- Parent Category: FAQs
- Category: Bible Questions and answers about the Church
- Published on Wednesday, 18 November 2009 18:25
During early Christian days, instrumental music in assembly gatherings was likely impractical, if not impossible, due to a combination of poverty, mobility, simplicity, and persecution. Its absence is not only practical, but also consistent with New Testament teaching. In this age, worship is in heaven, in the holiest (Hebrews 10:19), and rises from redeemed spirits. A capella singing testifies to this truth. Every aspect of worship and service in the assembly has priestly character. "The sacrifice of praise," "the fruit of our lips" (Hebrews 13:15), must include songs of praise. New Testament singing is "to the Lord" (Ephesians 5:19; Colossians 3:16). Gospel hymns have a clear message for unbelievers, but they include notes of praise to God. Songs touch cords of deep emotion in the heart of a believer and thus draw the spiritual response of worship.

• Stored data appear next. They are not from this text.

(* ===== verification/KStdlib.v ===== *)
(** * klib: ctype.c and stdlib.c

    Characters are their codes.  A string argument is the list of its
    characters, the terminator left out: reading past the end reads 0.  The
    four conversion functions share their shape and differ in the sign and the
    width of the result; a signed result that overflows is undefined.  [wl] is
    the width of [long], [size_t] and pointers. *)
From S2P Require Import Prelude Outcome.
#[local] Open Scope string_scope.
#[local] Open Scope Z_scope.

(** ** ctype.c *)

Definition iscntrl (c : Z) : bool := ((0 <=? c) && (c <=? 0x1f)) || (c =? 0x7f).
Definition isblank (c : Z) : bool := (c =? 9) || (c =? 32).
Definition isspace (c : Z) : bool := (c =? 32) || ((9 <=? c) && (c <=? 13)).
Definition isupper (c : Z) : bool := (65 <=? c) && (c <=? 90).
Definition islower (c : Z) : bool := (97 <=? c) && (c <=? 122).
Definition isalpha (c : Z) : bool := isupper c || islower c.
Definition isdigit (c : Z) : bool := (48 <=? c) && (c <=? 57).
Definition isxdigit (c : Z) : bool := isdigit c || ((65 <=? c) && (c <=? 70)) || ((97 <=? c) && (c <=? 102)).
Definition isalnum (c : Z) : bool := isalpha c || isdigit c.
Definition ispunct (c : Z) : bool :=
  ((33 <=? c) && (c <=? 47)) || ((58 <=? c) && (c <=? 64)) || ((91 <=? c) && (c <=? 96))
  || ((123 <=? c) && (c <=? 126)).
Definition isgraph (c : Z) : bool := (33 <=? c) && (c <=? 126).
Definition isprint (c : Z) : bool := (32 <=? c) && (c <=? 126).
Definition tolower (c : Z) : Z := if isupper c then c - 65 + 97 else c.
Definition toupper (c : Z) : Z := if islower c then c - 97 + 65 else c.

(** ** Conversions *)

Definition digit_value (c : Z) : Z :=
  if isdigit c then c - 48 else if isupper c then c - 65 + 10 else if islower c then c - 97 + 10 else -1.

(** [str[i]] at the head of what is left of the string. *)
Definition head (cs : list Z) : Z := hd 0 cs.

Fixpoint skip_spaces (cs : list Z) (i : Z) : list Z * Z :=
  match cs with c :: cs' => if isspace c then skip_spaces cs' (i + 1) else (cs, i) | [] => (cs, i) end.

(** The sign; the unsigned functions take only a plus. *)
Definition take_sign (sg : bool) (cs : list Z) (i : Z) : bool * list Z * Z :=
  if head cs =? 43 then (false, tail cs, i + 1)
  else if sg && (head cs =? 45) then (true, tail cs, i + 1)
  else (false, cs, i).

Definition is_x (c : Z) : bool := (c =? 120) || (c =? 88).

(** The base prefix. *)
Definition take_prefix (base : Z) (cs : list Z) (i : Z) : Z * list Z * Z :=
  if base =? 0 then
    if head cs =? 48 then
      if is_x (head (tail cs)) then (16, tail (tail cs), i + 2) else (8, tail cs, i + 1)
    else (10, cs, i)
  else if (base =? 16) && (head cs =? 48) then
    if is_x (head (tail cs)) then (base, tail (tail cs), i + 2) else (base, tail cs, i + 1)
  else (base, cs, i).

(** The digit loop; [acc_step] is [result = result * base + digit] in the type
    of the result. *)
Section Digits.
Variable acc_step : Z -> Z -> Z -> outcome Z.

Fixpoint digit_loop (base : Z) (cs : list Z) (result i : Z) : outcome (Z * Z) :=
  match cs with
  | [] => Ok (result, i)
  | c :: cs' =>
      let digit := digit_value c in
      if (digit <? 0) || (base <=? digit) then Ok (result, i)
      else r ← acc_step result base digit; digit_loop base cs' r (i + 1)
  end.
End Digits.

Definition signed_step (w r base d : Z) : outcome Z :=
  if decide (in_s w (r * base)) then
    if decide (in_s w (r * base + d)) then Ok (r * base + d) else Undef "signed overflow"
  else Undef "signed overflow".
Definition unsigned_step (w r base d : Z) : outcome Z := Ok (wrap w (r * base + d)).
(** The routines agree with the builtins they implement. *)
Lemma bit_counts_builtin x :
  0 < x < 2 ^ 32 -> builtin_clz x = Ok (clzsi2 x) /\ builtin_ctz x = Ok (ctzsi2 x).
Proof.
  intros Hx. split.
  - rewrite builtin_clz_ok, clzsi2_spec by lia. done.
  - destruct x as [|p|p]; [lia| |lia]. cbn [builtin_ctz]. f_equal. symmetry. apply ctzsi2_spec; [unfold in_u; lia|apply ctz_pos_spec|].
    destruct (ctz_pos_spec p) as (Hc & y & E & Hy). destruct (Z.ltb_spec (ctz_pos p) 32); [done|exfalso].
    pose proof (Z.pow_le_mono_r 2 32 (ctz_pos p) ltac:(lia) ltac:(lia)).
    assert (y <> 0) by (intros ->; done). nia.
Qed.

Lemma mask_select (b : bool) h l :
  in_u 32 h -> in_u 32 l ->
  Z.lor (Z.land h (u32 (- b2z b))) (Z.land l (u32 (Z.lnot (- b2z b)))) = if b then h else l.
Proof.
  intros Hh Hl. destruct b.
  - change (u32 (- b2z true)) with (Z.ones 32). change (u32 (Z.lnot (- b2z true))) with 0.
    by rewrite Z.land_0_r, Z.lor_0_r, Z.land_ones, Z.mod_small by (done || lia).
  - change (u32 (- b2z false)) with 0. change (u32 (Z.lnot (- b2z false))) with (Z.ones 32).
    by rewrite Z.land_0_r, Z.lor_0_l, Z.land_ones, Z.mod_small by (done || lia).
Qed.

Lemma clzsi2_s32 x : clzsi2 (s32 x) = clzsi2 x.
Proof. unfold clzsi2. by rewrite wrap_sext by lia. Qed.
Lemma ctzsi2_s32 x : ctzsi2 (s32 x) = ctzsi2 x.
Proof. unfold ctzsi2. by rewrite wrap_sext by lia. Qed.

Lemma clzdi2_spec a : 0 < u64 a -> clzdi2 a = 63 - Z.log2 (u64 a).
Proof.
  intros Ha. unfold clzdi2. set (x := u64 a) in *. assert (in_u 64 x) as Hx by (apply wrap_range; lia).
  pose proof (of_all_in x Hx) as [Hh Hl]. rewrite Z.lor_comm, mask_select, clzsi2_s32 by done.
  pose proof (all_of_all x) as E. unfold all in E. pose proof (log2_high x Hx) as HL.
  unfold in_u in Hh, Hl. destruct (Z.eqb_spec (high (of_all x)) 0) as [E0|E0].
  - rewrite clzsi2_spec by lia. replace (low (of_all x)) with x by lia. change (Z.land (- b2z true) 32) with 32. lia.
  - destruct (HL E0). rewrite clzsi2_spec by lia. change (Z.land (- b2z false) 32) with 0. lia.
Qed.
(** The queue keeps at most [cap] bytes: a plain store drops what does not fit, a
    forced one drops the oldest. *)
Definition q_step (cap : Z) (o : rb_op) (q : list Z) : rb_out * list Z :=
  let room := cap - Z.of_nat (length q) in
  match o with
  | OPut l => let n := Z.min (Z.of_nat (length l)) room in (RSize n, q ++ take (Z.to_nat n) l)%list
  | OPutForce l => (RSize (Z.min (Z.of_nat (length l)) cap), drop (length q + length l - Z.to_nat cap) (q ++ l)%list)
  | OGet n => (RBytes (take (Z.to_nat n) q), drop (Z.to_nat n) q)
  | OPutchar ch => if decide (room = 0) then (RSize 0, q) else (RSize 1, q ++ [ch])%list
  | OPutcharForce ch => (RSize 1, drop (length q + 1 - Z.to_nat cap) (q ++ [ch])%list)
  | OGetchar => (RByte (head q), tail q)
  | OReset => (RNone, [])
  | ODataLen => (RSize (Z.of_nat (length q)), q)
  | OSpaceLen => (RSize room, q)
  end.

Fixpoint rb_run (ops : list rb_op) (rb : rt_ringbuffer) : outcome (list rb_out * rt_ringbuffer) :=
  match ops with
  | [] => Ok ([], rb)
  | o :: ops' => r ← rb_step o rb; r' ← rb_run ops' r.2; Ok (r.1 :: r'.1, r'.2)
  end.
Fixpoint q_run (cap : Z) (ops : list rb_op) (q : list Z) : list rb_out * list Z :=
  match ops with
  | [] => ([], q)
  | o :: ops' => let r := q_step cap o q in let r' := q_run cap ops' r.2 in (r.1 :: r'.1, r'.2)
  end.

Definition op_ok (o : rb_op) : Prop :=
  match o with
  | OPut l | OPutForce l => bytes_ok l
  | OPutchar ch | OPutcharForce ch => in_u 8 ch
  | OGet n => 0 <= n
  | _ => True
  end.

Lemma rb_step_refines o rb q :
  ring_repr rb q -> op_ok o ->
  exists out rb', rb_step o rb = Ok (out, rb') /\ buffer_size rb' = buffer_size rb
    /\ out = (q_step (buffer_size rb) o q).1 /\ ring_repr rb' (q_step (buffer_size rb) o q).2.
Proof.
  intros Hr Ho. destruct o as [l|l|n|ch|ch| | | |]; cbn [rb_step q_step op_ok fst snd] in *.
  - destruct (put_spec rb q Hr l Ho) as (rb' & -> & HR & Hb). cbn [mbind outcome_bind fst snd]. by eexists _, rb'.
  - destruct (put_force_spec rb q Hr l Ho) as (rb' & -> & HR & Hb). cbn [mbind outcome_bind fst snd]. by eexists _, rb'.
  - rewrite (get_spec rb q Hr n Ho). cbn [mbind outcome_bind fst snd]. eexists _, _. split; [done|]. split; [done|]. split; [done|].
    destruct (Z.leb_spec n (Z.of_nat (length q))).
    + rewrite Z.min_l by done. apply rb_consumed_repr; [done|lia].
    + rewrite Z.min_r, (drop_ge q (Z.to_nat n)) by lia.
      pose proof (rb_consumed_repr rb q Hr (Z.of_nat (length q)) ltac:(lia)) as H'. rewrite drop_ge in H' by lia. done.
  - destruct (putchar_spec rb q Hr ch Ho) as (rb' & -> & HR & Hb). cbn [mbind outcome_bind fst snd].
    eexists _, rb'. split; [done|]. split; [done|].
    destruct (decide (Z.of_nat (length q) = buffer_size rb)), (decide (buffer_size rb - Z.of_nat (length q) = 0)); try lia;
      cbn [fst snd]; split; try done. by rewrite app_nil_r in HR.
  - destruct (putchar_force_spec rb q Hr ch Ho) as (rb' & -> & HR & Hb). cbn [mbind outcome_bind fst snd].
    eexists _, rb'. split; [done|]. split; [done|]. split; [done|]. by rewrite Nat.add_1_r.
  - destruct (getchar_spec rb q Hr) as (rb' & -> & HR & Hb). cbn [mbind outcome_bind fst snd]. by eexists _, rb'.
  - eexists _, _. split; [done|]. split; [by destruct rb|]. split; [done|]. by eapply rt_ringbuffer_reset_repr.
  - rewrite (data_len_repr rb q Hr). by eexists _, rb.
  - rewrite (space_len_repr rb q Hr). by eexists _, rb.
Qed.

Lemma rb_run_refines ops rb q :
  ring_repr rb q -> Forall op_ok ops ->
  exists outs rb', rb_run ops rb = Ok (outs, rb') /\ outs = (q_run (buffer_size rb) ops q).1
    /\ ring_repr rb' (q_run (buffer_size rb) ops q).2.
Proof.
  revert rb q; induction ops as [|o ops IH]; intros rb q Hr Ho; [by eexists _, _|].
  apply Forall_cons in Ho as [Ho Hops]. cbn [rb_run q_run fst snd].
  destruct (rb_step_refines o rb q Hr Ho) as (out & rb1 & -> & Hb & -> & Hr1). cbn [mbind outcome_bind fst snd].
  destruct (IH rb1 _ Hr1 Hops) as (outs & rb2 & -> & -> & Hr2). cbn [mbind outcome_bind fst snd].
  rewrite Hb in *. by eexists _, rb2.
Qed.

This indicates an added reason for not amplifying the emotional impact of gospel singing by the use of instruments. To make songs a primary thrust of reaching those who are spiritually dead is to build on an emotional response, rather than reaching the mind and conscience with the gospel. This directs the Seed of the Word to stony ground that receives the Word "with joy," an emotional response (Luke 8:13), but is not fruitful. The Lord indicates that fruitful hearts are those who understand the truth (Matthew 13:23). Singing is only a supplement to preaching, the primary thrust of evangelism.
Therefore, there is scriptural reason in every assembly gathering to maintain the public testimony that worship is spiritual in character.